Mais ne quittons pas Simon Leys-Pierre Ryckmans sans signaler qu'il va être la vedette de la Revue Textyles, revue interuniversitaire des lettres belges de langue française, créée en 1985, et de son n° 32 qui devrait paraître cette année. En attendant sa sortie, voici un extrait du texte de Pierre Piret, du Centre de recherche Joseph Hanse. Littératures de langue française : théorie littéraire et littérature comparée (CJH) qui accompagne l'appel à contribution dépassé depuis déjà depuis le 30/09/06 :
« Après des études de droit et d'histoire de l'art à l'Université catholique de Louvain, de langue, de littérature et d'art chinois à Taiwan, Pierre Ryckmans entame, par le biais de la traduction et de recherches sur la peinture chinoise, une brillante carrière de sinologue, qui le conduit à enseigner en Australie, où il s'installe en 1970. Il devient Simon Leys au moment de publier Les Habits neufs du président Mao. Cet essai est suivi d'autres ouvrages polémiques, qui le placent sous les feux de l'actualité au début des années 80. Il poursuit sa carrière d'écrivain en diversifiant ses intérêts et en faisant preuve de talents multiples. Il traduit par exemple le classique américain de Richard Henry Dana, Deux années sur le gaillard avant et publie des essais sur Orwell, Confucius, Malraux, Simenon, Balzac, D.H. Lawrence, Gide, Hugo, Cervantès, etc., ainsi que des récits, comme La Mort de Napoléon et Les Naufragés du Batavia.

On s'aperçoit aujourd'hui que les textes de Simon Leys transcendent les circonstances dans lesquelles ils ont été écrits. Ainsi les Essais sur la Chine ont-ils été réédités et continuent-ils d'être lus, même par les générations qui n'ont pas connu le maoïsme. Un tel constat amène à considérer son entreprise comme proprement littéraire. Au-delà de sa valeur propre, son œuvre nous semble également constituer un objet de recherche intéressant de par les positions atypiques occupées par l'écrivain : au plan idéologique et politique, il évolue souvent à contre-courant et ses textes apportent par là même un éclairage singulier sur certains aspects ou « moments » du champ littéraire ; au plan esthétique, il s'illustre dans des genres relevant de ce qu'on appelle la littérature d'idées (essai et, plus récemment, recueil de citations), genres très peu reconnus en Belgique francophone ; au plan géographique, il est sans doute le plus international des écrivains belges, puisqu'il bénéficie d'une large audience tant dans le monde francophone que dans le monde anglo-saxon. »
On peut également saluer le traducteur qui sait aussi choisir des textes essentiels [voir notamment son Shen Fu, Six récits au fil inconstant des jours, Bruxelles, F. Larcier, 1966 ou 10/18, 1982] et trouver de percutantes formules pour rendre les saillis de l'esprit chinois, comme celle-ci [déjà signalée ailleurs et qui retrouve une étonnante actualité] :

« Les oui-oui de la foule ne valent pas le non-non d'un seul honnête homme »
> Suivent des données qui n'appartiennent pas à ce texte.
(* ===== verification/AtQnx.v ===== *)
(** * AtQnx: the *at family and os.RemoveAll

    internal/syscall/unix/at_qnx.go emulates openat and its relatives for the one
    directory descriptor AT_FDCWD; os/removeall_at.go, os/removeall_unix.go and the
    removal helpers of os/root_unix.go, os/path.go and os/path_unix.go are what
    package os builds on it.  Opening, listing and closing an os.File is an
    interface here ([OsFile]). *)
From Stdlib Require Import ZArith Lia List Bool String.
From stdpp Require Import base list gmap strings numbers tactics option.
From S2P Require Import Prelude Libc Syscall.

Definition AT_FDCWD : Z := -100.
Definition AT_EACCESS : Z := 4.
Definition AT_REMOVEDIR : Z := 1.
Definition AT_SYMLINK_NOFOLLOW : Z := 2.

(** More of zerrors_qnx_arm.go. *)
Definition ENOTDIR : Z := 20.
Definition EISDIR : Z := 21.
Definition EMLINK : Z := 31.
Definition ERANGE : Z := 34.
Definition O_RDONLY : Z := 0.
Definition O_CLOEXEC : Z := 8192.
Definition O_DIRECTORY : Z := 0.
Definition O_NOFOLLOW : Z := 0.

(** ** at_qnx.go *)
Definition atfd (dirfd : Z) : option Z := if negb (dirfd =? AT_FDCWD) then Some ENOSYS else None.

Section at_qnx.
Context {W : Type} `{!Libc W}.

Abbreviation M := (SysM W).

(** asm_qnx.s jumps to syscall's bridge. *)
Definition syscall6 (fn : string) (nargs : Z) (args : list carg) : M sysres := sysvicall6 fn nargs args.

(** [if err := atfd(dirfd); err != nil { return ..., err }] *)
Definition with_atfd {A} (dirfd : Z) (fail : Z -> A) (k : M A) : M A :=
  match atfd dirfd with Some e => st_ret (fail e) | None => k end.

(** [p, err := syscall.BytePtrFromString(path); if err != nil { return ..., err }] *)
Definition with_path {A} (path : list Z) (fail : Z -> A) (k : list Z -> M A) : M A :=
  match BytePtrFromString path with inr e => st_ret (fail e) | inl p => k p end.

Definition Openat (dirfd : Z) (path : list Z) (flags perm : Z) : M (Z * option Z) :=
  with_atfd dirfd (fun e => (0, Some e)) (with_path path (fun e => (0, Some e)) (fun p =>
    let* r := syscall6 "open" 3 [c_string p; CInt (u32 flags); CInt perm] in
    if negb (sr_err r =? 0) then st_ret (0, Some (sr_err r)) else st_ret (i32 (sr_r1 r), None))).

(** The error and the memory of [stat]. *)
Definition Fstatat (dirfd : Z) (path stat : list Z) (flags : Z) : M (option Z * list Z) :=
  with_atfd dirfd (fun e => (Some e, stat)) (with_path path (fun e => (Some e, stat)) (fun p =>
    let fn := if negb (Z.land flags AT_SYMLINK_NOFOLLOW =? 0) then "lstat"%string else "stat"%string in
    let* r := syscall6 fn 2 [c_string p; CBuf stat] in
    st_ret (err_of (sr_err r), nth 0 (sr_bufs r) []))).

Definition Unlinkat (dirfd : Z) (path : list Z) (flags : Z) : M (option Z) :=
  with_atfd dirfd Some (with_path path Some (fun p =>
    let fn := if negb (Z.land flags AT_REMOVEDIR =? 0) then "rmdir"%string else "unlink"%string in
    let* r := syscall6 fn 1 [c_string p] in st_ret (err_of (sr_err r)))).

(** n, err and the buffer; an empty buffer is replaced by a dummy byte of length 0. *)
Definition Readlinkat (dirfd : Z) (path buf : list Z) : M (Z * option Z * list Z) :=
  with_atfd dirfd (fun e => (0, Some e, buf)) (with_path path (fun e => (0, Some e, buf)) (fun p0 =>
    let p1 := match buf with [] => [0] | _ => buf end in
    let* r := syscall6 "readlink" 3 [c_string p0; CBuf p1; CInt (Z.of_nat (length buf))] in
    let out := match buf with [] => [] | _ => nth 0 (sr_bufs r) [] end in
    if negb (sr_err r =? 0) then st_ret (0, Some (sr_err r), out)
    else st_ret (i32 (sr_r1 r), None, out))).

Definition Mkdirat (dirfd : Z) (path : list Z) (mode : Z) : M (option Z) :=
  with_atfd dirfd Some (with_path path Some (fun p =>
    let* r := syscall6 "mkdir" 2 [c_string p; CInt mode] in st_ret (err_of (sr_err r)))).

Definition Fchmodat (dirfd : Z) (path : list Z) (mode flags : Z) : M (option Z) :=
  with_atfd dirfd Some (with_path path Some (fun p =>
    let* r := syscall6 "chmod" 2 [c_string p; CInt mode] in st_ret (err_of (sr_err r)))).

Definition Fchownat (dirfd : Z) (path : list Z) (uid gid flags : Z) : M (option Z) :=
  with_atfd dirfd Some (with_path path Some (fun p =>
    let fn := if negb (Z.land flags AT_SYMLINK_NOFOLLOW =? 0) then "lchown"%string else "chown"%string in
    let* r := syscall6 fn 3 [c_string p; CInt (u32 uid); CInt (u32 gid)] in st_ret (err_of (sr_err r)))).

Definition Renameat (olddirfd : Z) (oldpath : list Z) (newdirfd : Z) (newpath : list Z) : M (option Z) :=
  with_atfd olddirfd Some (with_atfd newdirfd Some
    (with_path oldpath Some (fun oldp => with_path newpath Some (fun newp =>
      let* r := syscall6 "rename" 2 [c_string oldp; c_string newp] in st_ret (err_of (sr_err r)))))).

Definition Linkat (olddirfd : Z) (oldpath : list Z) (newdirfd : Z) (newpath : list Z) (flag : Z) : M (option Z) :=
  with_atfd olddirfd Some (with_atfd newdirfd Some
    (with_path oldpath Some (fun oldp => with_path newpath Some (fun newp =>
      let* r := syscall6 "link" 2 [c_string oldp; c_string newp] in st_ret (err_of (sr_err r)))))).

Definition Symlinkat (oldpath : list Z) (newdirfd : Z) (newpath : list Z) : M (option Z) :=
  with_atfd newdirfd Some
    (with_path oldpath Some (fun oldp => with_path newpath Some (fun newp =>
      let* r := syscall6 "symlink" 2 [c_string oldp; c_string newp] in st_ret (err_of (sr_err r))))).

Definition faccessat (dirfd : Z) (path : list Z) (mode flags : Z) : M (option Z) :=
  with_atfd dirfd Some (with_path path Some (fun p =>
    let* r := syscall6 "access" 2 [c_string p; CInt mode] in st_ret (err_of (sr_err r)))).
End at_qnx.

(** ** The family's contract *)
Inductive at_op : Type :=
| AtUnlink (dirfd : Z) (path : list Z) (flags : Z)
| AtMkdir (dirfd : Z) (path : list Z) (mode : Z)
| AtChmod (dirfd : Z) (path : list Z) (mode flags : Z)
| AtChown (dirfd : Z) (path : list Z) (uid gid flags : Z)
| AtRename (olddirfd : Z) (oldpath : list Z) (newdirfd : Z) (newpath : list Z)
| AtLink (olddirfd : Z) (oldpath : list Z) (newdirfd : Z) (newpath : list Z) (flag : Z)
| AtSymlink (oldpath : list Z) (newdirfd : Z) (newpath : list Z)
| AtAccess (dirfd : Z) (path : list Z) (mode flags : Z).

Definition run_at {W} `{!Libc W} (o : at_op) : SysM W (option Z) :=
  match o with
  | AtUnlink d p f => Unlinkat d p f
  | AtMkdir d p m => Mkdirat d p m
  | AtChmod d p m f => Fchmodat d p m f
  | AtChown d p u g f => Fchownat d p u g f
  | AtRename d1 p1 d2 p2 => Renameat d1 p1 d2 p2
  | AtLink d1 p1 d2 p2 f => Linkat d1 p1 d2 p2 f
  | AtSymlink p1 d p2 => Symlinkat p1 d p2
  | AtAccess d p m f => faccessat d p m f
  end.

(** The directory descriptors of an operation, and the path-based call it becomes. *)
Definition at_dirs (o : at_op) : list Z :=
  match o with
  | AtUnlink d _ _ | AtMkdir d _ _ | AtChmod d _ _ _ | AtChown d _ _ _ _ | AtAccess d _ _ _
  | AtSymlink _ d _ => [d]
  | AtRename d1 _ d2 _ | AtLink d1 _ d2 _ _ => [d1; d2]
  end.

Definition at_call (o : at_op) : option (string * list carg) :=
  match o with
  | AtUnlink _ p f => path_call (if Z.testbit f 0 then "rmdir" else "unlink") [p] []
  | AtMkdir _ p m => path_call "mkdir" [p] [CInt m]
  | AtChmod _ p m _ => path_call "chmod" [p] [CInt m]
  | AtChown _ p u g f => path_call (if Z.testbit f 1 then "lchown" else "chown") [p] [CInt (u32 u); CInt (u32 g)]
  | AtRename _ p1 _ p2 => path_call "rename" [p1; p2] []
  | AtLink _ p1 _ p2 _ => path_call "link" [p1; p2] []
  | AtSymlink p1 _ p2 => path_call "symlink" [p1; p2] []
  | AtAccess _ p m _ => path_call "access" [p] [CInt m]
  end.

Section at_contract.
Context {W : Type} `{!Libc W}.

Lemma land_bit f i : 0 <= i -> negb (Z.land f (2 ^ i) =? 0) = Z.testbit f i.
Proof. exact (has_bits_pow2 f i). Qed.

Lemma run_at_cwd o s : Forall (fun d => d = AT_FDCWD) (at_dirs o) -> meets (at_call o) s (run_at o s).
Proof.
  intros H. destruct o; cbn [at_dirs run_at at_call] in *;
    repeat match goal with H : Forall _ (_ :: _) |- _ => apply Forall_cons_iff in H as [-> H] end;
    unfold Unlinkat, Mkdirat, Fchmodat, Fchownat, Renameat, Linkat, Symlinkat, faccessat, with_atfd;
    cbn [atfd Z.eqb AT_FDCWD Pos.eqb negb];
    try apply meets_paths; try (by apply meets_path).
  - rewrite <- (land_bit flags 0) by lia. change (2 ^ 0) with AT_REMOVEDIR. by apply meets_path.
  - rewrite <- (land_bit flags 1) by lia. change (2 ^ 1) with AT_SYMLINK_NOFOLLOW. by apply meets_path.
Qed.
Lemma splitPathList_dirs path : dirs_of path (splitPathList path).
Proof.
  rewrite splitPathList_pieces. destruct path as [|c path]; [done|]. rewrite bool_decide_false by done.
  split_and!; [apply pieces_ne|apply join_pieces|apply pieces_clean].
Qed.

Definition started (r : list Z + exec_error) : Prop :=
  match Args with
  | [] | [] :: _ => r = inr ExNotExist
  | (c :: rest) as arg :: _ =>
    if bool_decide (c = PathSeparator) then r = at_path arg
    else if bool_decide (PathSeparator ∈ rest) then
      r = match errWd with Some e => inr (ExErr e) | None => at_path (initWd ++ [PathSeparator] ++ arg) end
    else exists dirs, dirs_of PATH dirs /\ searched arg dirs r
  end.

(** C30: executable always answers, given fuel for the interrupted calls, and its answer is
    decided by what stat(2) says of the files: an argument with a slash names the program,
    absolutely or from the directory the process started in, and must be an executable
    regular file; any other is looked for in the directories PATH lists between colons (an
    empty one is the current directory), where the first file that exists decides: it is
    the answer, or ErrPermission is; ErrNotExist means that none exists. *)
Theorem executable_finds o : ready fuel o ->
  exists r o', executable Args initWd errWd PATH fuel o = Ret r o' /\ started r.
Proof.
  intros Ho. assert (go_wp (executable Args initWd errWd PATH fuel) (fun r _ => started r) o) as H.
  2:{ unfold go_wp in H. destruct (executable _ _ _ _ _ _) as [r o'| |]; [by exists r, o'|done..]. }
  unfold executable, started. destruct Args as [|[|c rest] args]; [by apply go_wp_ret..|].
  unfold IsPathSeparator at 1. rewrite (Z.eqb_sym PathSeparator c).
  destruct (Z.eqb_spec c PathSeparator) as [Hc|Hc].
  { rewrite bool_decide_true by done. by apply exec_at_answers. }
  rewrite (bool_decide_false (c = _)) by done. destruct (existsb IsPathSeparator rest) eqn:Hr.
  - apply existsb_exists in Hr as (x & Hx & <-%Z.eqb_eq). rewrite bool_decide_true by by apply list_elem_of_In.
    destruct errWd; [by apply go_wp_ret|by apply exec_at_answers].
  - rewrite bool_decide_false.
    2:{ intros Hin. apply not_true_iff_false in Hr. apply Hr, existsb_exists. exists PathSeparator.
        split; [by apply list_elem_of_In|done]. }
    eapply go_wp_mono; [by apply search_loop_finds|]. intros r o' [H _]. exists (splitPathList PATH).
    split; [apply splitPathList_dirs|done].
Qed.
End search.

(** ** A concrete run

    A tree with one executable, /b/x, and a directory /c/x, over a library whose first
    call is interrupted. *)
Module OneFile.
Record world : Type := mkWorld { left_ : nat; err : Z }.

Definition cells (mode : Z) : list Z := <[9%nat := mode]> stat0.

Definition files (p : list Z) : Z + list Z :=
  if bool_decide (p = [47; 98; 47; 120]) then inr (cells (Z.lor S_IFREG 493))
  else if bool_decide (p = [47; 99; 47; 120]) then inr (cells (Z.lor S_IFDIR 493))
  else inl ENOENT.

Definition call (fn : string) (args : list carg) (w : world) : world * reply :=
  match left_ w with
  | S n => (mkWorld n EINTR, mkReply (-1) 0 [])
  | O =>
    match args with
    | CStr p :: _ =>
      match files p with
      | inl e => (mkWorld 0 e, mkReply (-1) 0 [])
      | inr st => (w, mkReply 0 0 [st])
      end
    | _ => (w, mkReply 0 0 [])
    end
  end.

#[global] Instance libc : Libc world := {|
  libc_call := call; libc_errno := err; libc_set_errno e w := mkWorld (left_ w) e |}.

#[global] Instance libc_errno_ok : LibcErrno world.
Proof. by constructor. Qed.

#[global] Instance libc_files : FileTree world.
Proof.
  refine {| tree := files; stat_patience := left_ |}.
  - intros p e. unfold files. repeat case_bool_decide; [done..|]. by intros [= <-].
  - intros p st. unfold files. repeat case_bool_decide; intros [= <-]; reflexivity.
  - done.
  - intros p st [[|n] e] _; [|left; cbn; split; [done|lia]].
    cbn. unfold files. repeat case_bool_decide; right; by split.
Defined.

(** "/a:/b" and "/a:/c:/b" *)
Definition path : list Z := [47; 97; 58; 47; 98].
Definition path_dir : list Z := [47; 97; 58; 47; 99; 58; 47; 98].
Definition start : osst world := mkOs (mkWorld 1 0) true [].

Lemma start_ready : ready 2 start.
Proof. split; [done|]. cbn. lia. Defined.

(** A directory of the program's name ahead of it ends the search. *)
Lemma dir_ends_search :
  match executable [[120]] [] None path_dir 2 start with Ret r _ => r | _ => inl [] end = inr ExPermission.
Proof. vm_compute. reflexivity. Qed.
End OneFile.

Lemma executable_finds_witness :
  exists o', executable [[120]] [] None OneFile.path 2 OneFile.start = Ret (inl [47; 98; 47; 120]) o' /\
    started [[120]] [] None OneFile.path (inl [47; 98; 47; 120]).
Proof.
  destruct (executable_finds [[120]] [] None OneFile.path 2 OneFile.start OneFile.start_ready) as (r & o' & E & H).
  assert (r = inl [47; 98; 47; 120]) as ->.
  { apply (f_equal (fun x => match x with Ret r _ => r | _ => inl [] end)) in E. vm_compute in E. by symmetry. }
  by exists o'.
Defined.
pour rendre la formule Qian ren zhi nuonuo, buru yi shi zhi e'e 千人之諾諾不如一士之諤諤 de Sima Qian 司馬遷 dans ses Mémoires historiques (Shiji 史記, 68.8 : « Biographie du Prince Shang », « Shang Jun liezhuan » 商君列傳). La tradution se trouve dans Les idées des autres idiosyncratiquement compilées par Simon Leys pour l'amusement des lecteurs oisifs (Plon, 2005, p. 85).

Difficile de faire plus chinois. Si vous trouvez, n'hésitez pas à nous en faire profiter. (P.K.)